Rhode Island in the ’70s
by Jason Okes
Some historians paint in swaths on a huge canvas; others work in miniature. Count Okes—an assistant professor at SUNY Stonington—lies among the latter. In this probing work, he argues that a distinct culture, based around the Newport Creamery, an “I-95 aesthetic,” and a transformed Providence, contributed to the emergence of a new, unrestrained Rhode Island that made itself felt musically, socially, politically, and sexually.

And intriguing non-existent novels such as:

Maple Street
by Karen Deerwit
Deerwit has won a small, fanatical following by virtue of sentences like this one, which opens her book: “For my father, fishing was joyless, as all activities are for a master who has attained his highest level of accomplishment and still found himself unsatisfied.” If that doesn’t hook you, keep moving; if it does, you’ll join the cadre clamoring for more recognition of this undiscovered chronicler of the strange and minute.

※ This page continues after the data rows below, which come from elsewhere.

Definition with_vendor (r : AnalysisResult) (v : JsVal) : AnalysisResult :=
  {| vendor := v; expense_date := expense_date r;
     amount_gross := amount_gross r; tax_vat := tax_vat r;
     amount_net := amount_net r; currency := currency r;
     category_suggestion := category_suggestion r;
     payment_method_guess := payment_method_guess r;
     project_code_guess := project_code_guess r; notes := notes r |}.

Definition with_expense_date (r : AnalysisResult) (v : JsVal)
  : AnalysisResult :=
  {| vendor := vendor r; expense_date := v;
     amount_gross := amount_gross r; tax_vat := tax_vat r;
     amount_net := amount_net r; currency := currency r;
     category_suggestion := category_suggestion r;
     payment_method_guess := payment_method_guess r;
     project_code_guess := project_code_guess r; notes := notes r |}.

Definition with_currency (r : AnalysisResult) (v : JsVal) : AnalysisResult :=
  {| vendor := vendor r; expense_date := expense_date r;
     amount_gross := amount_gross r; tax_vat := tax_vat r;
     amount_net := amount_net r; currency := v;
     category_suggestion := category_suggestion r;
     payment_method_guess := payment_method_guess r;
     project_code_guess := project_code_guess r; notes := notes r |}.
(** What merging one file does at a path of the tree that does not lead
    through [__proto__]: nothing where the document has nothing, a group
    where it has a nested mapping, and where it has a value what a scalar
    member leaves there. *)
Lemma subTree_loop_get file p : forall object keypath cs kp kn,
  p <> [] -> ~ In "__proto__" p ->
  plainValue (JObj KObject object) = true ->
  match doc_get p (JObj KObject object) with
  | None =>
      tree_get p (Tree kp kn (subTree_loop object keypath file cs))
      = tree_get p (Tree kp kn cs)
  | Some v =>
      if isObject v then
        exists a b c,
          tree_get p (Tree kp kn (subTree_loop object keypath file cs))
          = Some (Tree a b c)
      else
        tree_get p (Tree kp kn (subTree_loop object keypath file cs))
        = scalarItem file (pathKey keypath p) (last p EmptyString) v
            (tree_get p (Tree kp kn cs))
  end.
Proof.
  induction p as [|key r IH]; intros object keypath cs kp kn Hp Hproto Hplain;
    [congruence|].
  pose proof (plainValue_obj _ _ Hplain) as (Hnd & _ & _).
  assert (Hkey : String.eqb key "__proto__" = false).
  { apply String.eqb_neq. intros ->. apply Hproto. now left. }
  assert (Hr' : ~ In "__proto__" r) by (intros H; apply Hproto; now right).
  rewrite doc_get_cons, !tree_get_cons, subTree_loop_child by assumption.
  destruct (obj_get key object) as [v|] eqn:Ev; [|reflexivity].
  pose proof (plainValue_member _ _ _ Hplain Ev) as Hv.
  assert (Hold : forall o : option TreeItem,
             match o with Some c => Some c | None => None end = o)
    by (intros [c|]; reflexivity).
  destruct r as [|key' r'].
  - cbn [doc_get tree_get]. rewrite !Hold.
    destruct v as [| b | z | s | k' object']; try reflexivity.
    cbn [isObject memberItem]. rewrite Hkey.
    destruct (obj_get key cs) as [[n0|ta tb tc]|]; eauto.
  - assert (Hr : key' :: r' <> []) by discriminate.
    assert (Hscalar : forall v0,
               isObject v0 = false ->
               match scalarItem file (childKeyPath keypath key) key v0
                       (obj_get key cs) with
               | Some c => tree_get (key' :: r') c
               | None => None
               end
               = match obj_get key cs with
                 | Some c => tree_get (key' :: r') c
                 | None => None
                 end).
    { intros v0 _. unfold scalarItem.
      destruct (obj_get key cs) as [[n0|ta tb tc]|]; try reflexivity.
      destruct (inherited key); reflexivity. }
    destruct v as [| b | z | s | k' object'];
      try (cbn [doc_get memberItem]; now apply Hscalar).
    change (last (key :: key' :: r') EmptyString)
      with (last (key' :: r') EmptyString).
    change (pathKey keypath (key :: key' :: r'))
      with (pathKey (childKeyPath keypath key) (key' :: r')).
    change (doc_get (key' :: r') (JObj k' object'))
      with (doc_get (key' :: r') (JObj KObject object')).
    cbn [memberItem]. rewrite Hkey.
    destruct (obj_get key cs) as [[n0|a b c]|].
    + apply (IH object' (childKeyPath keypath key) []
               (childKeyPath keypath key) (getKeyname (childKeyPath keypath key))
               Hr Hr' Hv).
    + apply (IH object' (childKeyPath keypath key) c a b Hr Hr' Hv).
    + apply (IH object' (childKeyPath keypath key) []
               (childKeyPath keypath key) (getKeyname (childKeyPath keypath key))
               Hr Hr' Hv).
Qed.
Lemma scanstring_total_bounded n : ∀ s, (String.length s ≤ n)%nat → scanstring s ≠ Exhausted.
Proof.
  induction n as [|n IHn]; intros s B.
  { destruct s; [discriminate | cbn in B; lia]. }
  assert (IH : ∀ y c, (String.length y < String.length s)%nat → scan_cons c (scanstring y) ≠ Exhausted).
  { intros y c Hy. specialize (IHn y ltac:(lia)). destruct (scanstring y); cbn; congruence. }
  clear IHn B.
  destruct s as [|c s1]; [discriminate|]. cbn [scanstring].
  destruct (Ascii.eqb c "034"); [discriminate|].
  destruct (Ascii.eqb c "\").
  - destruct s1 as [|e s2]; [discriminate|].
    destruct (Ascii.eqb e "u").
    + destruct s2 as [|h1 [|h2 [|h3 [|h4 s6]]]]; try discriminate.
      destruct (decode_uXXXX h1 h2 h3 h4) as [cp|]; [|discriminate].
      destruct (cp <? 256)%N; [|discriminate]. apply IH. cbn. lia.
    + destruct (backslash e); [|discriminate]. apply IH. cbn. lia.
  - destruct (is_control c); [discriminate|]. apply IH. cbn. lia.
Qed.

Lemma scanstring_total s : scanstring s ≠ Exhausted.
Proof. apply (scanstring_total_bounded (String.length s)). lia. Qed.


(** ** The decoder reads back what the encoder writes *)

Lemma skip_ws_spaces n s : skip_ws (spaces n +:+ s) = skip_ws s.
Proof. induction n as [|n IH]; [reflexivity|]. cbn. exact IH. Qed.

Lemma skip_ws_newline_indent level s :
  skip_ws (newline_indent level +:+ s) = skip_ws s.
Proof. unfold newline_indent. cbn. apply skip_ws_spaces. Qed.

Lemma encode_arr level x xs :
  encode level (JArr (x :: xs)) =
  "[" +:+ newline_indent (S level) +:+ encode (S level) x +:+ encode_items level xs.
Proof.
  cbn [encode]. do 3 f_equal.
  induction xs as [|y ys IH]; [reflexivity|]. cbn [encode_items]. rewrite <- IH. reflexivity.
Qed.
(** * ClassBookingBE: the booking / session consistency engine

    A shallow embedding of [src/services/session_service.py] and
    [src/services/booking_service.py] (with the schemas of
    [src/schemas/session.py], [src/schemas/booking.py] and
    [src/schemas/class.py]), and the properties of the specification that
    concern them.

    Modelling conventions.
    - A database table is a finite map from the primary key to the row
      ([gmap Z row]); the row records carry the remaining columns.
    - A [datetime] is an integer number of microseconds; [timedelta(hours=h)]
      is [timedelta_hours h].
    - [datetime.utcnow()] is read several times inside one service call.  Each
      call receives a [Clock]: [utcnow k] is the value of the [k]-th reading
      (counted from 0) made by that call.
    - A service method either returns a value together with the committed
      database, or raises.  Every [raise] of the services happens before the
      first attribute assignment, so a raised call leaves the database as it
      was.
    - Python truthiness ([if x:], [x or y], [x and y]) is written out:
      [None], the integer [0] and the empty string are false. *)

From Stdlib Require Import ZArith Ascii String Floats Uint63.
From stdpp Require Import gmap strings list fin_maps sorting.

Open Scope Z_scope.

(** ** Python values *)

(** Truthiness of an [Optional[int]]. *)
Definition truthy_int (x : option Z) : Prop :=
  match x with Some n => n ≠ 0 | None => False end.

(** Truthiness of an [Optional[str]]. *)
Definition truthy_str (x : option string) : Prop :=
  match x with Some s => s ≠ EmptyString | None => False end.

Global Instance truthy_int_dec x : Decision (truthy_int x).
Proof. destruct x; simpl; apply _. Defined.

Global Instance truthy_str_dec x : Decision (truthy_str x).
Proof. destruct x; simpl; apply _. Defined.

And if you don’t want to not-read those, write your own! Or do I mean, don’t write your own?

Do we really need this?

Last year, if I recall correctly, the SciFi channel treated the world to a twisted update/revision/parody of The Wizard of Oz called Tin Man, with Zooey Deschanel as “D.G.” (Dorothy Gale–get it?):

It had its moments, but surely a great part of its success (including the advertising angle in the trailer above) depended on audience awareness of the “original” version—that is, the 1939 Judy Garland movie. Not nearly as many people have read the book(s).

Now it seems SciFi is giving the same “re-imagining” treatment to Alice in Wonderland, according to Maureen Ryan, with Kathy Bates as the Queen of Hearts

Tim Curry will play Dodo, Colm Meaney (“Star Trek: Deep Space Nine”) will play the King of Hearts and Alessandro Juliani (Felix Gaeta on “Battlestar Galactica”) will be the 9 of Clubs….

Among the other actors in the cast are Philip Winchester (“Crusoe”) as Jack of Hearts, Matt Frewer (“Watchmen”) as the White Knight and Andrew Lee Potts (“Primeval”) as “Hatter.”

Some nice casting, but here’s the thing: have enough science-fiction/fantasy fans (people who usually watch this kind of TV) read Alice in Wonderland/Through the Looking-Glass to appreciate what’s being done here? Assuming it’s done with even as much imagination and wit as Tin Man? Every year I poll students in first-year comp classes and/or British Lit. surveys–how many have read Alice? Usually the maximum number is three or four. A few others will say they have seen the animated movie. Alice is already a classic of fantastic imagination…how much wackier can you make it? Or will they try to sort of “un-wack” it by making everyone metaphorical? Arg.

Will the new version include “Jabberwocky“? I hope so!